Find and return every line of the data that contains the word "body".

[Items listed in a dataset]
__________________________________________________

Lemma rfind_from_absent c s : forall i last,
  ~ In c s -> rfind_from c i last s = last.
Proof.
  induction s as [|x s IH]; intros i last H; [reflexivity|]. simpl.
  destruct (N.eqb_spec x c) as [->|_]; [exfalso; apply H; now left|].
  apply IH. intros Hin. apply H. now right.
Qed.

Lemma rfind_from_last c pre post : forall i last, ~ In c post ->
  rfind_from c i last (pre ++ c :: post) = (i + Z.of_nat (length pre))%Z.
Proof.
  induction pre as [|x pre IH]; intros i last H; simpl.
  - rewrite N.eqb_refl, rfind_from_absent by exact H. lia.
  - rewrite IH by exact H. lia.
Qed.

Lemma slice_nat {A} a b (s : list A) :
  slice (Z.of_nat a) (Z.of_nat b) s = skipn a (firstn b s).
Proof.
  unfold slice, slice_to.
  destruct (Z.leb_spec 0 (Z.of_nat b)); [|lia]. now rewrite !Nat2Z.id.
Qed.



Lemma strip_In c s : In c (strip s) -> In c s.
Proof.
  intros H. destruct (strip_decomp s) as (pre & post & Heq). rewrite Heq.
  apply in_or_app. right. apply in_or_app. now left.
Qed.

Section Parse.

Variable json_loads : pystr -> option pyval.

Local Abbreviation parse := (_parse_llm_response json_loads).
(** X11. A favourite toggle made with the slot free always ends with the
    slot free again and exactly one toast pushed, so the next favourite
    click, on any row, goes to the network. Unless the answer has a
    status in 200-299 the favourites set is what it was. *)
Theorem handleFavorite_can_retry (userId userName rnd next nextName : string)
    (o : Outcome (list User)) (s : State) :
  truthy (isFavoriting s) = false →
  let s' := complete o rnd (handleFavorite userId userName s) in
  isFavoriting s' = None ∧
  (∃ text kind, toasts s' = toasts s ++ [Toasts.mkToast rnd text kind]) ∧
  (succeeded o = false → favoritedUsers s' = favoritedUsers s) ∧
  users s' = users s ∧
  requests (handleFavorite next nextName s') = [POST_admin_favourites next].
Proof.
  intros Hfree s'.
  assert (Hslot : isFavoriting s' = None).
  { subst s'. unfold handleFavorite. rewrite Hfree. reflexivity. }
  split; [exact Hslot|].
  split; [|split; [|split]].
  - subst s'. unfold handleFavorite. rewrite Hfree. simpl. unfold resume_handleFavorite.
    destruct o as [msg|r]; simpl; [eexists; eexists; reflexivity|].
    destruct (ok r); simpl.
    + destruct (body r) as [msg|[|message userList]]; eexists; eexists; reflexivity.
    + destruct (message_or_empty r); eexists; eexists; reflexivity.
  - subst s'. unfold handleFavorite. rewrite Hfree. simpl. unfold resume_handleFavorite.
    destruct o as [msg|r]; simpl; [reflexivity|].
    destruct (ok r); simpl; [discriminate|].
    destruct (message_or_empty r); reflexivity.
  - subst s'. unfold handleFavorite. rewrite Hfree. simpl. unfold resume_handleFavorite.
    destruct o as [msg|r]; simpl; [reflexivity|].
    destruct (ok r); simpl.
    + destruct (body r) as [msg|[|message userList]]; reflexivity.
    + destruct (message_or_empty r); reflexivity.
  - unfold handleFavorite. rewrite Hslot. reflexivity.
Qed.
(* ===== verification/JsString.v ===== *)
(** Strings as JavaScript uses them, one [ascii] per UTF-16 code unit below 256, and the number
    parsing of the language's library. *)
From S2P Require Import Prelude Num.
From Stdlib Require Export Ascii String.
Close Scope string_scope.
Abbreviation length := List.length.

Definition code (c : ascii) : Z := Z.of_N (N_of_ascii c).
Definition chars (s : string) : list ascii := list_ascii_of_string s.
Definition unchars (l : list ascii) : string := string_of_list_ascii l.

(** [/\s/] on the code units below 256. *)
Definition is_space (c : ascii) : bool :=
  let n := code c in (9 <=? n)%Z && (n <=? 13)%Z || (n =? 32)%Z || (n =? 160)%Z.
Definition is_digit (c : ascii) : bool := (48 <=? code c)%Z && (code c <=? 57)%Z.
Definition is_lower (c : ascii) : bool := (97 <=? code c)%Z && (code c <=? 122)%Z.
Definition is_upper (c : ascii) : bool := (65 <=? code c)%Z && (code c <=? 90)%Z.
Definition is_alpha (c : ascii) : bool := is_lower c || is_upper c.
(** [\w]. *)
Definition is_word (c : ascii) : bool := is_alpha c || is_digit c || (code c =? 95)%Z.
Definition digit_val (c : ascii) : Z := code c - 48.

Definition chr (n : Z) : ascii := ascii_of_N (Z.to_N n).
Definition lower_char (c : ascii) : ascii := if is_upper c then chr (code c + 32) else c.
(** [toLowerCase] on ASCII. *)
Definition toLowerCase (s : string) : string := unchars (lower_char <$> chars s).

Fixpoint drop_while {A} (f : A -> bool) (l : list A) : list A :=
  match l with [] => [] | x :: l' => if f x then drop_while f l' else l end.
Fixpoint take_while {A} (f : A -> bool) (l : list A) : list A :=
  match l with [] => [] | x :: l' => if f x then x :: take_while f l' else [] end.

Definition trim_chars (l : list ascii) : list ascii :=
  reverse (drop_while is_space (reverse (drop_while is_space l))).
(** [String.prototype.trim]. *)
Definition trim (s : string) : string := unchars (trim_chars (chars s)).

(** [s.split(sep)] for a separator of one code unit. *)
Fixpoint split_chars (sep : ascii) (l : list ascii) : list (list ascii) :=
  match l with
  | [] => [[]]
  | c :: l' =>
      if decide (c = sep) then [] :: split_chars sep l'
      else match split_chars sep l' with
           | [] => [[c]]
           | w :: ws => (c :: w) :: ws
           end
  end.
Definition split (sep : ascii) (s : string) : list string := unchars <$> split_chars sep (chars s).

Fixpoint is_prefix (p l : list ascii) : bool :=
  match p, l with
  | [], _ => true
  | a :: p', b :: l' => bool_decide (a = b) && is_prefix p' l'
  | _ :: _, [] => false
  end.
Definition startsWith (s p : string) : bool := is_prefix (chars p) (chars s).
Definition endsWith (s p : string) : bool := is_prefix (reverse (chars p)) (reverse (chars s)).
Fixpoint has_infix (p l : list ascii) : bool :=
  is_prefix p l || match l with [] => false | _ :: l' => has_infix p l' end.
Definition includes (s p : string) : bool := has_infix (chars p) (chars s).

(** The value of a run of decimal digits. *)
Definition digits_val (l : list ascii) : Z := foldl (fun n c => 10 * n + digit_val c)%Z 0%Z l.

(** A non-negative integer as a binary64 number: infinity from the rounding threshold on. *)
Definition num_of_nonneg (n : Z) : num :=
  if (2 ^ 1024 - 2 ^ 970 <=? n)%Z then PInf else num_of_Z n.

(** [parseInt(s, 10)]: leading blanks, a sign, the longest run of digits; NaN without a digit. *)
Definition parseInt (s : string) : num :=
  let l := drop_while is_space (chars s) in
  let '(neg, l) := match l with
    | c :: l' => if (code c =? 45)%Z then (true, l') else if (code c =? 43)%Z then (false, l') else (false, l)
    | [] => (false, []) end in
  match take_while is_digit l with
  | [] => NaN
  | ds => let n := num_of_nonneg (digits_val ds) in if neg then num_opp n else n
  end.

Example parseInt_1 : parseInt " 42px"%string = num_of_Z 42. Proof. reflexivity. Qed.
Example parseInt_2 : parseInt "x"%string = NaN. Proof. reflexivity. Qed.

Lemma drop_while_app {A} (f : A -> bool) l : take_while f l ++ drop_while f l = l.
Proof. induction l as [|x l IH]; simpl; [done|]. destruct (f x); simpl; congruence. Qed.

Lemma take_while_all {A} (f : A -> bool) l : forallb f (take_while f l) = true.
Proof. induction l as [|x l IH]; simpl; [done|]. destruct (f x) eqn:E; simpl; rewrite ?E; auto. Qed.

Lemma is_prefix_spec p l : is_prefix p l = true <-> exists k, l = p ++ k.
Proof.
  revert l. induction p as [|a p IH]; intros l; simpl; [naive_solver|].
  destruct l as [|b l]; [naive_solver|]. rewrite andb_true_iff, bool_decide_eq_true, IH.
  split; [intros [-> [k ->]]; by exists k|intros [k ?]; simplify_eq/=; eauto].
Qed.

Lemma is_prefix_app p k : is_prefix p (p ++ k) = true.
Proof. apply is_prefix_spec. by exists k. Qed.

Lemma chars_unchars l : chars (unchars l) = l.
Proof. apply list_ascii_of_string_of_list_ascii. Qed.
Lemma unchars_chars s : unchars (chars s) = s.
Proof. apply string_of_list_ascii_of_string. Qed.

Lemma chars_app s t : chars (s ++ t)%string = chars s ++ chars t.
Proof. unfold chars. induction s as [|c s IH]; [done|]. simpl. by rewrite IH. Qed.

Lemma take_while_stop {A} (f : A -> bool) l y r :
  forallb f l = true -> f y = false -> take_while f (l ++ y :: r) = l.
Proof.
  induction l as [|x l IH]; simpl; [by intros _ ->|]. rewrite andb_true_iff. intros [-> Hl] Hy.
  by rewrite IH.
Qed.
Lemma drop_while_stop {A} (f : A -> bool) l y r :
  forallb f l = true -> f y = false -> drop_while f (l ++ y :: r) = y :: r.
Proof.
  induction l as [|x l IH]; simpl; [by intros _ ->|]. rewrite andb_true_iff. intros [-> Hl] Hy.
  by apply IH.
Qed.

(** ** Splitting *)

(** [prepend p ws]: the pieces of [p ++ l] when [p] holds no separator. *)
Definition prepend (p : list ascii) (ws : list (list ascii)) : list (list ascii) :=
  match ws with [] => [p] | w :: ws' => (p ++ w) :: ws' end.

Lemma split_chars_ne c l : split_chars c l <> [].
Proof.
  destruct l as [|x l]; simpl; [done|]. case_decide; [done|]. by destruct (split_chars c l).
Qed.

Lemma split_chars_prepend c p l : c ∉ p -> split_chars c (p ++ l) = prepend p (split_chars c l).
Proof.
  pose proof (split_chars_ne c l) as Hne. induction p as [|x p IH]; intros Hp; simpl.
  - by destruct (split_chars c l).
  - apply not_elem_of_cons in Hp as [Hx Hp]. rewrite decide_False by done. rewrite IH by done.
    destruct (split_chars c l); [done|]. done.
Qed.

Lemma split_chars_sep c l : split_chars c (c :: l) = [] :: split_chars c l.
Proof. simpl. by rewrite decide_True. Qed.

Lemma split_chars_none c l : c ∉ l -> split_chars c l = [l].
Proof. intros H. rewrite <-(app_nil_r l) at 1. rewrite split_chars_prepend by done. simpl. by rewrite app_nil_r. Qed.

Lemma split_chars_app_sep c a b :
  split_chars c (a ++ c :: b) = split_chars c a ++ split_chars c b.
Proof.
  induction a as [|x a IH]; [apply split_chars_sep|]. cbn [app]. simpl.
  destruct (decide (x = c)); [by rewrite IH|]. rewrite IH.
  pose proof (split_chars_ne c a). by destruct (split_chars c a).
Qed.

Lemma split_chars_field c a b : c ∉ a -> split_chars c (a ++ c :: b) = a :: split_chars c b.
Proof. intros Ha. by rewrite split_chars_app_sep, split_chars_none. Qed.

__________________________________________________

## SOLUTION FOR THIS EXERCISE
    + destruct (body r) as [msg|[|message userList]]; eexists; eexists; reflexivity.
    + destruct (body r) as [msg|[|message userList]]; reflexivity.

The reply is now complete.